目指せ!映画批評家

時たまネタバレしながら、メジャーな作品からマイナーな作品まで色んな映画を色んな視点で楽しむ力を育みます★

ダンサー・イン・ザ・ダーク ★★★★

2011-05-02 11:36:04 | ★★★★
DVDで今更鑑賞。2000年の映画だったんですね。


(あらすじ)
舞台はアメリカのある町。主人公のチェコからの移民セルマは息子と二人暮しをしていた。貧乏だが工場での労働は、友人に囲まれて日々楽しいものだった。だが彼女は先天性の病気で徐々に視力が失われつつあり、今年中には失明する運命にあった。息子もまた、彼女からの遺伝により13歳で手術をしなければいずれ失明する運命にあった。
(以上 wikipediaより ってか、またもや、ほとんど粗筋書いてあったので割愛)

相方のチョイスで鑑賞しました。それにしても、昔から色んな人がオススメしている映画ではあったものの、なかなか手が伸びなかったので相方には感謝したいところです。それにしても、相方のチョイスする映画はバッド・エンドが多いなあ苦笑。

正直、ミュージカルシーンだけ見てもなんのことやらわからないので、ぜひとも1回映画を通して鑑賞して欲しいですね。この映画のミュージカルシーンは必見かと思います。トム・ヨークとビョークのデュエットの電車のシーンは本当に美しい。こういう映像、こういう音楽を作れるってどういう才能なのだろうか、と考え込んでしまいます。

胸が締め付けられるようなお話です。途中から徐々に物語として日常が破綻していくのですが、破綻する前の日常もうまく描いており、丁寧に伏線も張ってあります。物語としても一級品だと思います。それにしても破綻していくところは本当に恐ろしい展開。ありそうな話だけに、なんとも・・・。人物配置や職業までよく考えられて作られたお話だなあ、と感心しました。後半は本当に救いがほとんどなくて見ていられない話になっていき、ラストのシーンは本当に無慈悲に描かれています。絞首刑と顔を覆う袋、全盲なので袋を外す、の流れは作り手側の狂気を見たように思います。ラストの衝撃度を大きく底上げする流れなのですが・・・。

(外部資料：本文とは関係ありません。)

Definition ql_after (d : json) (w : QuiesceLocals) : QuiesceLocals := {|
  ql_before_docs := ql_before_docs w; ql_after_docs := ql_after_docs w ++ [d];
  ql_failure_codes := ql_failure_codes w; ql_terminated := ql_terminated w;
  ql_already_absent := ql_already_absent w; ql_active_before := ql_active_before w;
  ql_survivors := ql_survivors w |}.

Definition ql_failed (code : string) (w : QuiesceLocals) : QuiesceLocals := {|
  ql_before_docs := ql_before_docs w; ql_after_docs := ql_after_docs w;
  ql_failure_codes := ql_failure_codes w ++ [code]; ql_terminated := ql_terminated w;
  ql_already_absent := ql_already_absent w; ql_active_before := ql_active_before w;
  ql_survivors := ql_survivors w |}.

(** [terminated += t; already_absent += a; active_before += b; survivors += v]. *)
Definition ql_count (t a b v : Z) (w : QuiesceLocals) : QuiesceLocals := {|
  ql_before_docs := ql_before_docs w; ql_after_docs := ql_after_docs w;
  ql_failure_codes := ql_failure_codes w; ql_terminated := ql_terminated w + t;
  ql_already_absent := ql_already_absent w + a; ql_active_before := ql_active_before w + b;
  ql_survivors := ql_survivors w + v |}.

Section tree.
Context {hash : Digest}.

Definition ProcessTreeObservation_safe_body (o : ProcessTreeObservation) : dict :=
  [("session_id_sha256", JStr (canonical_sha256 (JStr (pt_session_id o))));
   ("exists", JBool (pt_exists o)); ("running", JBool (pt_running o));
   ("descendant_count", JInt (pt_descendant_count o)); ("tree_sha256", JStr (pt_tree_sha256 o))].

Definition SessionBinding_safe_body (b : SessionBinding) : dict :=
  [("session_id_sha256", JStr (canonical_sha256 (JStr (sb_session_id b))));
   ("operation_id_sha256", JStr (canonical_sha256 (JStr (sb_operation_id b))));
   ("plan_sha256", JStr (sb_plan_sha256 b));
   ("backend_identity_sha256", JStr (sb_backend_identity_sha256 b));
   ("status", JStr (sb_status b))].

Definition ProcessTreeContainmentReceipt_body (r : ProcessTreeContainmentReceipt) : dict :=
  [("schema", JStr SCHEMA);
   ("incident_id_sha256", JStr (canonical_sha256 (JStr (tr_incident_id r))));
   ("session_count", JInt (tr_session_count r));
   ("active_before_count", JInt (tr_active_before_count r));
   ("terminated_count", JInt (tr_terminated_count r));
   ("already_absent_count", JInt (tr_already_absent_count r));
   ("survivor_count", JInt (tr_survivor_count r));
   ("session_set_sha256", JStr (tr_session_set_sha256 r));
   ("before_root_sha256", JStr (tr_before_root_sha256 r));
   ("after_root_sha256", JStr (tr_after_root_sha256 r));
   ("failure_codes", jstrs (tr_failure_codes r));
   ("zero_survivors", JBool (tr_zero_survivors r));
   ("authority", JObj AUTHORITY)].

Definition ProcessTreeContainmentReceipt_as_document (r : ProcessTreeContainmentReceipt) : dict :=
  dict_set (ProcessTreeContainmentReceipt_body r) "receipt_sha256" (JStr (tr_receipt_sha256 r)).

映画の冒頭から静かなシーンが続きますが、徐々にセルマの妄想のシーンでミュージカルが挿入されるのですが、このミュージカルシーンが本当に素晴らしい。映画の粗筋と逸脱しているわけではないのですが、やはり非現実感は出てますね。私はこの非現実感は好き。あからさまに映像の雰囲気を変えてあるのも好印象。現在であればもっと美しい映像で撮影も出来たでしょうが、この映像の雰囲気も含めて、狙って作っているのでしょう。手持ちカメラで撮影した感じがドキュメンタリー感も出していて、臨場感を高めています。一人一人の役者の「そこにいそうな雰囲気」も素晴らしい。
音楽の乗っかり方は本当にすごい。場面場面で鳴っている音から徐々にミュージカルシーンへと没入していく様はセルマの聞いている音から妄想へ入っていく様とリンクしているのですが、その描き方、そして曲の1曲1曲の歌詞、内容まで含めて非常に上手な映画になっていました。セルマの心情を描ききっている。

冒頭にバッドエンド、と書きましたが、この映画の中でのセルマの感情はそういう意味では、最後に救われていると私は思います。そりゃあ、あのお話としてあの終わり方を手放しで絶賛するという意味ではもちろんありませんが。